NEW DELHI: States opposing borrowing plans mooted by the Centre for bridging their goods and services tax (GST) revenue gap are seeking alternative ways that could be discussed at the next meeting of the federal tax body, the GST Council.

At a virtual meeting with experts on Monday, senior ministers from West Bengal, Kerala, Chhattisgarh, Puducherry and Telangana sought ways to bridge the revenue gap in their GST receipts that are more agreeable than the two borrowing plans placed before them at the last meeting of the Council in August.

The states had also opposed the way the borrowing plans were placed before them at the 27 August meeting, saying they were not given advance copies of the agenda or of the attorney general’s opinion on the GST compensation issue.

The GST Council is expected to meet on 5 October to discuss ways of meeting states’ GST revenue gap, especially the two borrowing options offered to them. About 22 states have already opted for borrowings, which is enough for the Council to make a decision by vote, if not by consensus.

Kerala finance minister Thomas Isaac and West Bengal finance minister Amit Mitra have sought suggestions from academicians and experts which could form the basis for proposals before the Council. The conference was jointly held by the Gulati Institute of Finance and Taxation (GIFT) in Thiruvananthapuram and Centre for Research in Rural and Industrial Development (CRRID) in Chandigarh.

Former finance minister of J&K Haseeb Drabu said it needs to be recognised that there is a genuine loss of income and that some via media needs to be worked out. Drabu suggested that RBI has a lot of policy instruments to help states tide over the GST shortfall problem and could use them given the exceptional circumstances.

Isaac said finance ministers will hold a private meeting to discuss the strategy based on inputs from academics.
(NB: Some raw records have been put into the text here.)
(* ===== verification/Sync.v ===== *)
(** * Exclusive accesses and SWP

    The LDREX/STREX family and SWP/SWPB of [arm_step]
    ([core/src/arm/arm_interp.c]), with the one-address local monitor
    ([excl_valid], [excl_addr]). *)

From S2P Require Import Prelude State Cpu Bus Mmu MemAccess.

Definition set_monitor (addr : Z) (c : arm_cpu) : arm_cpu :=
  set_excl_addr addr (set_excl_valid true c).

Definition monitor_holds (c : arm_cpu) (addr : Z) : bool :=
  excl_valid c && (excl_addr c =? addr).

Section Exclusive.
Context {B : Type} `{Bus B}.

Definition sync_result : Type := arm_status * mach B.

(** [if (prepare_sync_address(...)) body] *)
Definition with_sync_address (m : mach B) (addr alignment : Z) (write : bool)
    (body : mach B → mach B) : sync_result :=
  let '(stop, c) := prepare_sync_address (cpu m) addr alignment write in
  let m := set_cpu c m in
  match stop with
  | Some st => (st, m)
  | None => (ARM_OK, body m)
  end.

(** LDREX, LDREXB, LDREXH after the checks: [n] bytes into Rd, monitor armed. *)
Definition load_exclusive (n rd addr : Z) (m : mach B) : mach B :=
  let '(v, m) := mem_read n m addr in
  if abort_pending (cpu m) then m
  else on_cpu (fun c => set_monitor addr (set_reg rd v c)) m.

Definition exec_ldrex (n : Z) (m : mach B) (insn : Z) : sync_result :=
  let rn := fld insn 16 0xf in
  let rd := fld insn 12 0xf in
  if (rn =? 15) || (rd =? 15) then (ARM_UNDEFINED, m)
  else
    let addr := r (cpu m) rn in
    if n =? 1 then (ARM_OK, load_exclusive 1 rd addr m)
    else with_sync_address m addr n false (load_exclusive n rd addr).

Definition exec_ldrexd (m : mach B) (insn : Z) : sync_result :=
  let rn := fld insn 16 0xf in
  let rd := fld insn 12 0xf in
  if (rn =? 15) || bit rd 0 || (rd =? 14) then (ARM_UNDEFINED, m)
  else
    let addr := r (cpu m) rn in
    with_sync_address m addr 8 false (fun m =>
      let '(lo, m) := mem_r32 m addr in
      if abort_pending (cpu m) then m
      else
        let '(hi, m) := mem_r32 m (addr +w 4) in
        if abort_pending (cpu m) then m
        else on_cpu (fun c => set_monitor addr (set_reg (rd + 1) hi (set_reg rd lo c))) m).

(** The store is performed by [store] when the monitor holds; Rd is 0 or 1; the
    monitor is consumed either way. *)
Definition store_exclusive (rd addr : Z) (store : mach B → mach B) (m : mach B) : mach B :=
  let m :=
    if monitor_holds (cpu m) addr then
      let m := store m in
      if abort_pending (cpu m) then m else on_cpu (set_reg rd 0) m
    else on_cpu (set_reg rd 1) m in
  on_cpu (set_excl_valid false) m.

(** Base STREX translates for writing before it consults the monitor. *)
Definition strex_checked (rd addr : Z) (store : mach B → mach B) (m : mach B) : mach B :=
  match arm_mmu_translate m addr ARM_ACCESS_WRITE (cpu_is_priv (cpu m)) with
  | (Fault fsr, m) =>
    on_cpu (fun c => set_excl_valid false (note_abort c fsr addr)) m
  | (Phys _, m) => store_exclusive rd addr store m
  end.

Definition strex_refused (insn : Z) : bool :=
  let rn := fld insn 16 0xf in
  let rd := fld insn 12 0xf in
  let rm := insn .& 0xf in
  (rn =? 15) || (rd =? 15) || (rm =? 15) || (rd =? rn) || (rd =? rm).

Definition exec_strex (n : Z) (m : mach B) (insn : Z) : sync_result :=
  let rd := fld insn 12 0xf in
  let rm := insn .& 0xf in
  if strex_refused insn then (ARM_UNDEFINED, m)
  else
    let addr := r (cpu m) (fld insn 16 0xf) in
    let store m := mem_write n m addr (wrap (8 * n) (r (cpu m) rm)) in
    if n =? 1 then (ARM_OK, store_exclusive rd addr store m)
    else with_sync_address m addr n true
           (if n =? 4 then strex_checked rd addr store else store_exclusive rd addr store).

Definition strexd_refused (insn : Z) : bool :=
  let rn := fld insn 16 0xf in
  let rd := fld insn 12 0xf in
  let rm := insn .& 0xf in
  (rn =? 15) || (rd =? 15) || bit rm 0 || (rm =? 14) || (rd =? rn) || (rd =? rm) ||
  (rd =? rm + 1).

Definition exec_strexd (m : mach B) (insn : Z) : sync_result :=
  let rd := fld insn 12 0xf in
  let rm := insn .& 0xf in
  if strexd_refused insn then (ARM_UNDEFINED, m)
  else
    let addr := r (cpu m) (fld insn 16 0xf) in
    let store m :=
      let m := mem_w32 m addr (r (cpu m) rm) in
      if abort_pending (cpu m) then m
      else mem_w32 m (addr +w 4) (r (cpu m) (rm + 1)) in
    with_sync_address m addr 8 true (store_exclusive rd addr store).

Definition exec_swp (m : mach B) (insn : Z) : sync_result :=
  let c := cpu m in
  let rn := fld insn 16 0xf in
  let rd := fld insn 12 0xf in
  let rm := insn .& 0xf in
  let byte := bit insn 22 in
  if (rn =? 15) || (rd =? 15) || (rm =? 15) || (rn =? rm) || (rn =? rd)
  then (ARM_UNDEFINED, m)
  else
    let addr := r c rn in
    if negb byte && negb ((addr .& 3) =? 0) &&
       negb ((sctlr (cp15 c) .& (ARM_SCTLR_U .| ARM_SCTLR_A)) =? 0)
    then (ARM_OK, on_cpu (fun c => note_alignment_abort c addr true) m)
    else
      let '(old, m) := if byte then mem_r8 m addr else mem_r32 m addr in
      if abort_pending (cpu m) then (ARM_OK, m)
      else
        let v := r (cpu m) rm in
        let m := if byte then mem_w8 m addr (w8 v) else mem_w32 m addr v in
        (ARM_OK, if abort_pending (cpu m) then m else on_cpu (set_reg rd old) m).

End Exclusive.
He said the Centre has to accept that revenue protection granted to states under law cannot be diluted which was a pre-condition for dialogue with the union government. “GST compensation is a right that states will never give up,” Isaac said at the meeting, adding that the central government should arrange for payment of compensation to states rather than expecting them to borrow.

Once that premise is accepted and the two controversial borrowing plans that the dissenting states have rejected are withdrawn, there could be more discussions on resolving the practical problems, he said. Isaac also said that states should not be issued any ultimatum about accepting the proposals made by the Centre. “Do not think states will be frightened if somebody threatens that they will not get compensation till 2022,” he said.

“How GST compensation has to be calculated is given in the law and there is no distinction between Covid and non-Covid revenue loss. It is unconditional,” he said.

Amit Mitra said he was worried about the GST Council slipping towards majoritarianism as the agenda for the previous meeting or the Attorney General’s opinion was not circulated in advance, because of which an informed discussion could not take place. “This is what worries me. This is moving towards, I suspect, a mascular majoritarianism,” Mitra said. Mitra also said that the Central government can monetise debt, which states cannot.

Chhattisgarh chief minister Bhupesh Baghel who also holds the finance portfolio said forcing states to accept either of the two proposals discussed at the last Council meeting amounted to arm twisting.

“What is the point in attending a future GST Council meeting if it is a foregone conclusion that every decision is taken by majoritarian view…We see no point in continuing in the Council,” he said.

Chief minister of Puducherry V Narayanasami said consensus has suffered because of the brute majority that Bharatiya Janata Party enjoys.